(* ===== verification/Usys.v ===== *)
(** * Usys: user programs on the kernel

    The memory a user program sees is the one the page tables of its environment map, and its
    system calls are the kernel's own ([lib/syscall.c]).  Here the two meet: the kernel state is
    an address space for the routines of the library, and a program of the user library is a
    computation on the kernel state.  [Abort] is a panic of the program. *)

From S2P Require Import Prelude Layout KState KMem Pmap Env Syscall UMonad.

(** ** The processor's accesses in user mode *)

(** The page directory in force is the one of the environment that runs. *)
Definition user_dir (s : kstate) : option Z :=
  match cpus s !! cpunum s with
  | Some c => match cpu_env c with
      | Some i => match envs s !! i with Some e => Some ((env_pgdir e - KERNBASE) / PGSIZE) | None => None end
      | None => None
      end
  | None => None
  end.

(** What an entry of a table lets user code do *)
Definition may (write : bool) (w : Z) : bool :=
  present w && truth (w .& PTE_U) && (negb write || truth (w .& PTE_W)).

(** The physical address of [va], unless the access faults *)
Definition mmu (s : kstate) (va : Z) (write : bool) : option Z :=
  d ← user_dir s;
  let pde := rdw (mem s) d (PDX va) in
  if negb (may write pde) then None
  else if truth (pde .& PTE_PS) then Some ((pde .& 0xFFC00000) + HUGH_PGOFF va)
  else
    let pte := rdw (mem s) (pgn pde) (PTX va) in
    if may write pte then Some (pgn pte * PGSIZE + PGOFF va) else None.

Definition user_ldb (a : Z) : M kstate Z := fun s =>
  match mmu s (u32 a) false with
  | Some pa => Ok (rdb (mem s) (pa / PGSIZE) (pa mod PGSIZE)) s
  | None => Wrong s
  end.
Definition user_stb (a b : Z) : M kstate unit := fun s =>
  match mmu s (u32 a) true with
  | Some pa => Ok tt (set_mem (wrb (mem s) (pa / PGSIZE) (pa mod PGSIZE) (u8 b)) s)
  | None => Wrong s
  end.
#[export] Instance user_mem : Mem kstate := {| ldb := user_ldb; stb := user_stb |}.

(** The page tables appear at [UVPT], where user code can read them. *)
Definition uvpd (x : Z) : M kstate Z := fun s =>
  match user_dir s with Some d => Ok (rdw (mem s) d x) s | None => Wrong s end.
Definition uvpt (pn : Z) : M kstate Z :=
  pde ← uvpd (pn / NPTENTRIES);
  if present pde then mget (fun s => rdw (mem s) (pgn pde) (pn mod NPTENTRIES)) else wrong.

(** ** System calls *)

(** A call that comes back to the program; the kernel's lock is held meanwhile. *)
Definition kcall {A} (m : K A) : M kstate A := fun s =>
  match m s with
  | Ret v s' => Ok v s'
  | o => Wrong (final o)
  end.

Section calls.
Context (junk : Z).

Definition usyscall (num : Z) (check : bool) (a1 a2 a3 a4 a5 : Z) : M kstate Z :=
  ret ← kcall (syscall junk num (u32 a1) (u32 a2) (u32 a3) (u32 a4) (u32 a5));
  if check && (0 <? ret) then abort else mret ret.

Definition usys_cputs (s len : Z) : M kstate unit := usyscall SYS_cputs false s len 0 0 0;; mret tt.
Definition usys_cgetc : M kstate Z := usyscall SYS_cgetc false 0 0 0 0 0.
Definition usys_env_destroy (envid : Z) : M kstate Z := usyscall SYS_env_destroy true envid 0 0 0 0.
Definition usys_getenvid : M kstate Z := usyscall SYS_getenvid false 0 0 0 0 0.
Definition usys_yield : M kstate unit := usyscall SYS_yield false 0 0 0 0 0;; mret tt.
Definition usys_page_alloc (envid va perm : Z) : M kstate Z := usyscall SYS_page_alloc true envid va perm 0 0.
Definition usys_page_map (srcenv srcva dstenv dstva perm : Z) : M kstate Z :=
  usyscall SYS_page_map true srcenv srcva dstenv dstva perm.
Definition usys_page_unmap (envid va : Z) : M kstate Z := usyscall SYS_page_unmap true envid va 0 0 0.
Definition usys_exofork : M kstate Z := kcall (syscall junk SYS_exofork 0 0 0 0 0).
Definition usys_env_set_status (envid status : Z) : M kstate Z := usyscall SYS_env_set_status true envid status 0 0 0.
Definition usys_env_set_trapframe (envid tf : Z) : M kstate Z := usyscall SYS_env_set_trapframe true envid tf 0 0 0.
Definition usys_env_set_pgfault_upcall (envid upcall : Z) : M kstate Z :=
  usyscall SYS_env_set_pgfault_upcall true envid upcall 0 0 0.
Definition usys_ipc_try_send (envid value srcva perm : Z) : M kstate Z :=
  usyscall SYS_ipc_try_send false envid value srcva perm 0.
Definition usys_ipc_recv (dstva : Z) : M kstate Z := usyscall SYS_ipc_recv true dstva 0 0 0 0.
Definition usys_time_msec : M kstate Z := r ← usyscall SYS_time_msec false 0 0 0 0 0; mret (u32 r).
Definition usys_change_priority (p : Z) : M kstate Z := usyscall SYS_change_priority false (u8 p) 0 0 0 0.
Definition usys_try_transmit (data len : Z) : M kstate Z := usyscall SYS_try_transmit false data (u16 len) 0 0 0.
Definition usys_receive (buf_idx : Z) : M kstate Z := usyscall SYS_receive false buf_idx 0 0 0 0.
Definition usys_env_set_type (type : Z) : M kstate Z := usyscall SYS_env_set_type false type 0 0 0 0.
Definition usys_get_mac_addr (addr : Z) : M kstate Z := usyscall SYS_get_mac_addr false addr 0 0 0 0.
Definition usys_draw (shape : Z) : M kstate Z := usyscall SYS_draw false shape 0 0 0 0.
Definition usys_clear_screen : M kstate Z := usyscall SYS_clear_screen false 0 0 0 0 0.
Definition usys_free_rx_buf : M kstate Z := usyscall SYS_free_rx_buf false 0 0 0 0 0.
Definition usys_mouse_getp (pkt : Z) : M kstate Z := usyscall SYS_mouse_getp false pkt 0 0 0 0.
End calls.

========================

Task item:
An exact transcription of the data above is required.

Response below:
(* ===== verification/Usys.v ===== *)
(** * Usys: user programs on the kernel

    The memory a user program sees is the one the page tables of its environment map, and its
    system calls are the kernel's own ([lib/syscall.c]).  Here the two meet: the kernel state is
    an address space for the routines of the library, and a program of the user library is a
    computation on the kernel state.  [Abort] is a panic of the program. *)

From S2P Require Import Prelude Layout KState KMem Pmap Env Syscall UMonad.

(** ** The processor's accesses in user mode *)

(** The page directory in force is the one of the environment that runs. *)
Definition user_dir (s : kstate) : option Z :=
  match cpus s !! cpunum s with
  | Some c => match cpu_env c with
      | Some i => match envs s !! i with Some e => Some ((env_pgdir e - KERNBASE) / PGSIZE) | None => None end
      | None => None
      end
  | None => None
  end.

(** What an entry of a table lets user code do *)
Definition may (write : bool) (w : Z) : bool :=
  present w && truth (w .& PTE_U) && (negb write || truth (w .& PTE_W)).

(** The physical address of [va], unless the access faults *)
Definition mmu (s : kstate) (va : Z) (write : bool) : option Z :=
  d ← user_dir s;
  let pde := rdw (mem s) d (PDX va) in
  if negb (may write pde) then None
  else if truth (pde .& PTE_PS) then Some ((pde .& 0xFFC00000) + HUGH_PGOFF va)
  else
    let pte := rdw (mem s) (pgn pde) (PTX va) in
    if may write pte then Some (pgn pte * PGSIZE + PGOFF va) else None.

Definition user_ldb (a : Z) : M kstate Z := fun s =>
  match mmu s (u32 a) false with
  | Some pa => Ok (rdb (mem s) (pa / PGSIZE) (pa mod PGSIZE)) s
  | None => Wrong s
  end.
Definition user_stb (a b : Z) : M kstate unit := fun s =>
  match mmu s (u32 a) true with
  | Some pa => Ok tt (set_mem (wrb (mem s) (pa / PGSIZE) (pa mod PGSIZE) (u8 b)) s)
  | None => Wrong s
  end.
#[export] Instance user_mem : Mem kstate := {| ldb := user_ldb; stb := user_stb |}.

(** The page tables appear at [UVPT], where user code can read them. *)
Definition uvpd (x : Z) : M kstate Z := fun s =>
  match user_dir s with Some d => Ok (rdw (mem s) d x) s | None => Wrong s end.
Definition uvpt (pn : Z) : M kstate Z :=
  pde ← uvpd (pn / NPTENTRIES);
  if present pde then mget (fun s => rdw (mem s) (pgn pde) (pn mod NPTENTRIES)) else wrong.

(** ** System calls *)

(** A call that comes back to the program; the kernel's lock is held meanwhile. *)
Definition kcall {A} (m : K A) : M kstate A := fun s =>
  match m s with
  | Ret v s' => Ok v s'
  | o => Wrong (final o)
  end.

Section calls.
Context (junk : Z).

Definition usyscall (num : Z) (check : bool) (a1 a2 a3 a4 a5 : Z) : M kstate Z :=
  ret ← kcall (syscall junk num (u32 a1) (u32 a2) (u32 a3) (u32 a4) (u32 a5));
  if check && (0 <? ret) then abort else mret ret.

Definition usys_cputs (s len : Z) : M kstate unit := usyscall SYS_cputs false s len 0 0 0;; mret tt.
Definition usys_cgetc : M kstate Z := usyscall SYS_cgetc false 0 0 0 0 0.
Definition usys_env_destroy (envid : Z) : M kstate Z := usyscall SYS_env_destroy true envid 0 0 0 0.
Definition usys_getenvid : M kstate Z := usyscall SYS_getenvid false 0 0 0 0 0.
Definition usys_yield : M kstate unit := usyscall SYS_yield false 0 0 0 0 0;; mret tt.
Definition usys_page_alloc (envid va perm : Z) : M kstate Z := usyscall SYS_page_alloc true envid va perm 0 0.
Definition usys_page_map (srcenv srcva dstenv dstva perm : Z) : M kstate Z :=
  usyscall SYS_page_map true srcenv srcva dstenv dstva perm.
Definition usys_page_unmap (envid va : Z) : M kstate Z := usyscall SYS_page_unmap true envid va 0 0 0.
Definition usys_exofork : M kstate Z := kcall (syscall junk SYS_exofork 0 0 0 0 0).
Definition usys_env_set_status (envid status : Z) : M kstate Z := usyscall SYS_env_set_status true envid status 0 0 0.
Definition usys_env_set_trapframe (envid tf : Z) : M kstate Z := usyscall SYS_env_set_trapframe true envid tf 0 0 0.
Definition usys_env_set_pgfault_upcall (envid upcall : Z) : M kstate Z :=
  usyscall SYS_env_set_pgfault_upcall true envid upcall 0 0 0.
Definition usys_ipc_try_send (envid value srcva perm : Z) : M kstate Z :=
  usyscall SYS_ipc_try_send false envid value srcva perm 0.
Definition usys_ipc_recv (dstva : Z) : M kstate Z := usyscall SYS_ipc_recv true dstva 0 0 0 0.
Definition usys_time_msec : M kstate Z := r ← usyscall SYS_time_msec false 0 0 0 0 0; mret (u32 r).
Definition usys_change_priority (p : Z) : M kstate Z := usyscall SYS_change_priority false (u8 p) 0 0 0 0.
Definition usys_try_transmit (data len : Z) : M kstate Z := usyscall SYS_try_transmit false data (u16 len) 0 0 0.
Definition usys_receive (buf_idx : Z) : M kstate Z := usyscall SYS_receive false buf_idx 0 0 0 0.
Definition usys_env_set_type (type : Z) : M kstate Z := usyscall SYS_env_set_type false type 0 0 0 0.
Definition usys_get_mac_addr (addr : Z) : M kstate Z := usyscall SYS_get_mac_addr false addr 0 0 0 0.
Definition usys_draw (shape : Z) : M kstate Z := usyscall SYS_draw false shape 0 0 0 0.
Definition usys_clear_screen : M kstate Z := usyscall SYS_clear_screen false 0 0 0 0 0.
Definition usys_free_rx_buf : M kstate Z := usyscall SYS_free_rx_buf false 0 0 0 0 0.
Definition usys_mouse_getp (pkt : Z) : M kstate Z := usyscall SYS_mouse_getp false pkt 0 0 0 0.
End calls.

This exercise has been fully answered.